8 min readMar 29, 2024

In the vast landscape of Java programming, efficiency and elegance are paramount. Every line of code counts, and every algorithm must be finely tuned to ensure optimal performance. Enter Stream APIs — the unsung heroes of modern Java development. With their seamless integration into the language, Stream APIs offer a paradigm shift in how developers approach data processing tasks.
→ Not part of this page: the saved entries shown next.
(** [update], seen from one vehicle: its turn of the loop runs on an engine
    with the same settings and the same vehicle, and is the last thing that
    writes the vehicle. *)
Lemma update_turn (e e' : Engine) (rnd : WindDraws) (deltaTime : R)
    (id : VehicleId) :
  update e rnd deltaTime = Some e' ->
  exists ek e'',
    sameSettings e ek /\ vehicles ek id = vehicles e id
    /\ updateVehicle ek id (JS.min deltaTime 0.1) = Some e''
    /\ vehicles e' id = vehicles e'' id.
Proof.
  unfold update.
  set (dt := JS.min deltaTime 0.1).
  destruct (updateVehicle (updateWind e rnd dt) starship dt) as [e1|] eqn:E1;
    [|discriminate].
  intros E2.
  destruct (updateVehicle_spec _ _ _ _ E1) as [S1 [O1 _]].
  destruct (updateVehicle_spec _ _ _ _ E2) as [S2 [O2 _]].
  destruct id.
  - exists (updateWind e rnd dt), e1. repeat split.
    + apply sameSettings_updateWind.
    + apply sameSettings_updateWind.
    + apply sameSettings_updateWind.
    + apply vehicles_updateWind.
    + exact E1.
    + apply O2. discriminate.
  - exists e1, e'.
    pose proof (sameSettings_trans _ _ _ (sameSettings_updateWind e rnd dt) S1)
      as [? [? ?]].
    repeat split; try assumption.
    rewrite O1 by discriminate. apply vehicles_updateWind.
Qed.

Lemma update_defined (e : Engine) (rnd : WindDraws) (deltaTime : R) :
  landingPhase e = none \/ landingPhase e = approach ->
  exists e', update e rnd deltaTime = Some e'.
Proof.
  intros H. unfold update.
  set (dt := JS.min deltaTime 0.1).
  destruct (updateVehicle_defined (updateWind e rnd dt) starship dt)
    as [e1 E1]; [left; reflexivity|].
  rewrite E1.
  apply updateVehicle_defined. right.
  rewrite (updateVehicle_starship_phase _ _ _ E1);
    rewrite landingPhase_updateWind.
  - destruct H as [-> | ->]; auto.
  - destruct H as [-> | ->]; discriminate.
Qed.


(** *** The net force in the two situations of interest *)

Lemma gtb_false (a b : R) : a <= b -> (a >? b) = false.
Proof. intros; apply gtb_false_iff; assumption. Qed.

Lemma gtb_true (a b : R) : b < a -> (a >? b) = true.
Proof. intros; apply gtb_true_iff; assumption. Qed.

(** Engines off, no wind, vehicle not moving: weight only. *)
Lemma forces_at_rest (e : Engine) (v : Vehicle) (dt : R) :
  velocity v = Vector3.mk 0 0 0 -> throttle v <= 0 -> windSpeed e <= 0 ->
  fst (calculateForces e v dt)
  = Vector3.mk 0 (- (gravity e * (mass v + fuel v))) 0.
Proof.
  intros Hv Ht Hw.
  unfold calculateForces, addThrust, addDrag, addGridFins, addWind.
  rewrite (gtb_false _ _ Ht), (gtb_false _ _ Hw), Hv.
  unfold Vector3.lengthSq. cbn [Vector3.x Vector3.y Vector3.z].
  rewrite (gtb_false (0 * 0 + 0 * 0 + 0 * 0) 0) by lra.
  cbn [andb].
  match goal with |- context [if ?t then _ else _] => destruct t end;
    cbn [fst]; apply Vector3_eq; cbn; ring.
Qed.

Lemma densityFactor_vacuum (e : Engine) (v : Vehicle) :
  atmosphericDensity e = 0 -> densityFactor e v = 0.
Proof. intros H. unfold densityFactor. rewrite H. ring. Qed.
Definition asReleaseCreate (e : Event)
  : option (string * Release * option error) :=
  match evCmd e in Cmd R return R -> _ with
  | ReleaseCreate ns rel => fun r => Some (ns, rel, r)
  | _ => fun _ => None
  end (evAnswer e).

Definition asCRDCreate (e : Event)
  : option (CustomResourceDefinition * option error) :=
  match evCmd e in Cmd R return R -> _ with
  | CustomResourceDefinitionsCreate crd => fun r => Some (crd, r)
  | _ => fun _ => None
  end (evAnswer e).

Definition asCRDGet (e : Event)
  : option (string * (CustomResourceDefinition + error)) :=
  match evCmd e in Cmd R return R -> _ with
  | CustomResourceDefinitionsGet name => fun r => Some (name, r)
  | _ => fun _ => None
  end (evAnswer e).

Definition asRecorded (e : Event)
  : option (Object * EventType * string * string) :=
  match evCmd e with
  | RecorderEvent obj ty reason msg => Some (obj, ty, reason, msg)
  | _ => None
  end.

Definition asLog (e : Event) : option (Severity * nat * string) :=
  match evCmd e with
  | Glog sev v msg => Some (sev, v, msg)
  | _ => None
  end.

Definition asReceive (e : Event) : option (Z * Z * bool) :=
  match evCmd e in Cmd R return R -> _ with
  | PollerReceive interval timeout =>
      fun open => Some (interval, timeout, open)
  | _ => fun _ => None
  end (evAnswer e).

(** The work-queue calls of a trace. *)
Inductive QueueCall : Type :=
| QGet (key : option string) (quit : bool)
| QAdd (key : string)
| QAddRateLimited (key : string)
| QForget (key : string)
| QDone (key : string)
| QShutDown.

Definition asQueueCall (e : Event) : option QueueCall :=
  match evCmd e in Cmd R return R -> _ with
  | QueueGet => fun r => Some (QGet (fst r) (snd r))
  | QueueAdd k => fun _ => Some (QAdd k)
  | QueueAddRateLimited k => fun _ => Some (QAddRateLimited k)
  | QueueForget k => fun _ => Some (QForget k)
  | QueueDone k => fun _ => Some (QDone k)
  | QueueShutDown => fun _ => Some QShutDown
  | _ => fun _ => None
  end (evAnswer e).

(** The events of one kind, in order. *)
Definition pvcCreates (t : list Event) := omap asPVCCreate t.
Definition serviceCreates (t : list Event) := omap asServiceCreate t.
Definition ingressCreates (t : list Event) := omap asIngressCreate t.
Definition deleteCollections (t : list Event) := omap asDeleteCollection t.
Definition patches (t : list Event) := omap asPatch t.
Definition releaseCreates (t : list Event) := omap asReleaseCreate t.
Definition crdCreates (t : list Event) := omap asCRDCreate t.
Definition crdGets (t : list Event) := omap asCRDGet t.
Definition recorded (t : list Event) := omap asRecorded t.
Definition logged (t : list Event) := omap asLog t.
Definition received (t : list Event) := omap asReceive t.
Definition queueCalls (t : list Event) := omap asQueueCall t.

(** Every call the program can make passes the test [ok]. *)
Fixpoint callsOnly {A : Type} (ok : forall R : Type, Cmd R -> bool)
    (p : Prog A) : Prop :=
  match p with
  | Ret _ => True
  | Vis c k => ok _ c = true /\ forall r, callsOnly ok (k r)
  end.

(** The calls that set up the default route or write a log line. *)
Definition routeOrLog (R : Type) (c : Cmd R) : bool :=
  match c with
  | ServicesCreate _ _ => true
  | IngressesCreate _ _ => true
  | Glog _ _ _ => true
  | _ => false
  end.

(** The counter increments of a trace. *)
Definition asInc (e : Event) : option Counter :=
  match evCmd e with
  | Inc c => Some c
  | _ => None
  end.

Definition incs (t : list Event) := omap asInc t.

(** Log lines, and nothing else. *)
Definition logOnly (R : Type) (c : Cmd R) : bool :=
  match c with
  | Glog _ _ _ => true
  | _ => false
  end.

(** Run [body] on every element, in order: a [for] loop, or the
    callback [cache.ListAll] is given. *)
Fixpoint forEach {A : Type} (l : list A) (body : A -> Prog unit) : Prog unit :=
  match l with
  | [] => Ret tt
  | x :: rest => bind (body x) (fun _ => forEach rest body)
  end.

End Effects.

Declare Scope prog_scope.
Delimit Scope prog_scope with prog.
Notation "x <- p ;; k" := (Effects.bind p (fun x => k))
  (at level 100, p at next level, right associativity) : prog_scope.
Notation "p ;; k" := (Effects.bind p (fun _ => k))
  (at level 100, right associativity) : prog_scope.

(* ===================================================================== *)
(** * AppManagerController *)
(* ===================================================================== *)

Module AppManagerController.
Import Go K8s Platform Effects.
Local Open Scope prog_scope.

Section WithDecls.
Context `{Decls}.

(** The controller: its two informer stores and the default domain.
    The client, the queue and the recorder are reached by calls. *)
Record Controller : Type := mkController {
  dpInf : Store Deployment;
  planInf : Store Plan;
  defaultDomain : string
}.

Definition newPVC (d : Deployment) (plan : Plan) : PersistentVolumeClaim :=
  {| pvcName := Sprintf "d-%s" [dpName d];
     pvcNamespace := dpNamespace d;
     pvcAccessModes := [ReadWriteOnce];
     pvcRequests := {[ ResourceStorage := PlanStorage plan ]} |}.

Definition cleanBuilds (ns appName : string) : Prog (option error) :=
  (* skip non-platform resources *)
  if negb (IsValid (NewNamespaceMetadata ns)) then Ret None
  else call (PodsDeleteCollection ns
               (Sprintf "%s=%s" [AnnotationApp; appName])).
1. What are Java Stream APIs?

Java Stream APIs are a set of classes and interfaces introduced in Java 8 that make it easier to work with collections, such as lists or arrays, by providing a straightforward and readable approach to processing elements, instead of writing complex loops and conditionals to iterate over collections.
With Stream APIs, you can chain multiple operations together in a fluent style, making it easier to understand the sequence of transformations applied to the data in a collection.

2. Why Use Stream APIs?

Stream APIs enable declarative programming, where you specify what you want to achieve rather than how to achieve it.
Stream APIs provide a rich set of built-in operations for common data processing tasks which are optimized and can be used directly without writing custom code, saving development time and effort.
Stream APIs support parallel processing, allowing operations to be executed concurrently on multiple threads. This can lead to significant performance improvements, especially when dealing with large datasets.
Stream APIs use lazy evaluation, meaning intermediate operations are only executed when necessary. This can lead to more efficient use of resources, as operations are only performed on elements that are actually needed in the final result.
Stream APIs encourage immutability by not modifying the original data source but instead producing new streams with the desired transformations applied.
In functional programming, functions are treated as first-class citizens, meaning they can be passed around as arguments to other functions or returned as results from other functions. Java Stream APIs utilize higher-order functions, like map, filter, and reduce, which can take other functions as arguments.

3. How can create Streams?

3.1. From collections

You can create a stream from existing collections like lists, sets, or maps. It allows you to process each element of the collection easily without dealing with traditional loops.

public class StreamFromCollectionsExample {
    public static void main(String[] args) {
        List<Integer> numbersList = new ArrayList<>();
        numbersList.add(1);
        numbersList.add(2);
        numbersList.add(3);
        
        // Creating a stream from a list
        Stream<Integer> streamFromList = numbersList.stream();
        
        // Performing an operation on the stream
        streamFromList.forEach(element -> System.out.println(element));
    }
}

3.2. From arrays

Similar to collections, you can create streams from arrays. It’s useful when you have data stored in an array format.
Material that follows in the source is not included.